* Assignment:
Quote, with no changes, the lines that run from the top of the material to the line with "Lemma bw_server_refused port", both included.

* Data listing:

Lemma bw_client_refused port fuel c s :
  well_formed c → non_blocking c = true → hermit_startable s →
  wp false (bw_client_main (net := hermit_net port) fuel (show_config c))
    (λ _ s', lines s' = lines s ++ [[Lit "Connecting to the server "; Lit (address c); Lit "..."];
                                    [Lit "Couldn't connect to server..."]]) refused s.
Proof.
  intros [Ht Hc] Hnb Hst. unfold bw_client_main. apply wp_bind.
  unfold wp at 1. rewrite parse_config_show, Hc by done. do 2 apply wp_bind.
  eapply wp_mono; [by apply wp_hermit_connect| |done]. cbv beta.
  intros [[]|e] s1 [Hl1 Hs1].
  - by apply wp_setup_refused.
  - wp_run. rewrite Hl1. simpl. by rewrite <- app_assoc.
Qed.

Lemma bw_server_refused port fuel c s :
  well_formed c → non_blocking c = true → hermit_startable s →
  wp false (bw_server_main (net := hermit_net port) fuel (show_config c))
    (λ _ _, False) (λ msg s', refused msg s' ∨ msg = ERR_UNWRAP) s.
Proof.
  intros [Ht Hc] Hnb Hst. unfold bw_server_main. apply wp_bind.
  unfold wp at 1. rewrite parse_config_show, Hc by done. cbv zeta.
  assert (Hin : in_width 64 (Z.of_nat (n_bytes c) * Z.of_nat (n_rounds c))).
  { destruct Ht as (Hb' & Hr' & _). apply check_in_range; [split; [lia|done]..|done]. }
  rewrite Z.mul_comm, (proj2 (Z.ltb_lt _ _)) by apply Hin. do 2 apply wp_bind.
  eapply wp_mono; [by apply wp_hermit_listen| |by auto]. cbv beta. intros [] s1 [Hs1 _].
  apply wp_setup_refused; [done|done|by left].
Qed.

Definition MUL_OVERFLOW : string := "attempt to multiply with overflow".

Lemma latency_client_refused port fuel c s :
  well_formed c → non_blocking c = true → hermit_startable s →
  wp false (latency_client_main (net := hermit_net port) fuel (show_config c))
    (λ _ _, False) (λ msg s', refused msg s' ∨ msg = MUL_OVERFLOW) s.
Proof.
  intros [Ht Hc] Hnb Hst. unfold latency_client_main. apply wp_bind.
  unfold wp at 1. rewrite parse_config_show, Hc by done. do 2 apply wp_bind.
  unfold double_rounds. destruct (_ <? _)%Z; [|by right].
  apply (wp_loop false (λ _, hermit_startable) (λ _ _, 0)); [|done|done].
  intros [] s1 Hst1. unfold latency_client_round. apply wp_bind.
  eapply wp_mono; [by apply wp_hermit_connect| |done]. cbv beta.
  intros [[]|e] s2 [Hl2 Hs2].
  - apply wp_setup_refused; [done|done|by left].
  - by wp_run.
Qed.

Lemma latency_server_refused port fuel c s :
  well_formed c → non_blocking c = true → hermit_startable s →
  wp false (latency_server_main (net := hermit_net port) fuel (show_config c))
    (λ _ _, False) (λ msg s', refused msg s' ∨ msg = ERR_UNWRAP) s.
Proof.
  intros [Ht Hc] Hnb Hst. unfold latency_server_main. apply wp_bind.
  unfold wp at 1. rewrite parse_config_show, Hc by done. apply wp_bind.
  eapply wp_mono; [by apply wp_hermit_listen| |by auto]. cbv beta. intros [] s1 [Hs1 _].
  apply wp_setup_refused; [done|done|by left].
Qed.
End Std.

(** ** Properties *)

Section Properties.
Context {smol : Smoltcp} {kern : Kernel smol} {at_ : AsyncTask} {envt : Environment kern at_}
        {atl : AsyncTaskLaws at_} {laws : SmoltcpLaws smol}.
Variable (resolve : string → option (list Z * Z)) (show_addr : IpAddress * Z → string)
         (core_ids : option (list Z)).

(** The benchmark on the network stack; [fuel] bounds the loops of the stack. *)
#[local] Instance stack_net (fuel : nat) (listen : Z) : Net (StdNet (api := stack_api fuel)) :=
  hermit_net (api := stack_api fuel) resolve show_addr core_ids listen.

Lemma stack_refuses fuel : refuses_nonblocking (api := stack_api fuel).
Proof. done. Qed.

* Written solution:
Lemma bw_client_refused port fuel c s :
  well_formed c → non_blocking c = true → hermit_startable s →
  wp false (bw_client_main (net := hermit_net port) fuel (show_config c))
    (λ _ s', lines s' = lines s ++ [[Lit "Connecting to the server "; Lit (address c); Lit "..."];
                                    [Lit "Couldn't connect to server..."]]) refused s.
Proof.
  intros [Ht Hc] Hnb Hst. unfold bw_client_main. apply wp_bind.
  unfold wp at 1. rewrite parse_config_show, Hc by done. do 2 apply wp_bind.
  eapply wp_mono; [by apply wp_hermit_connect| |done]. cbv beta.
  intros [[]|e] s1 [Hl1 Hs1].
  - by apply wp_setup_refused.
  - wp_run. rewrite Hl1. simpl. by rewrite <- app_assoc.
Qed.

Lemma bw_server_refused port fuel c s :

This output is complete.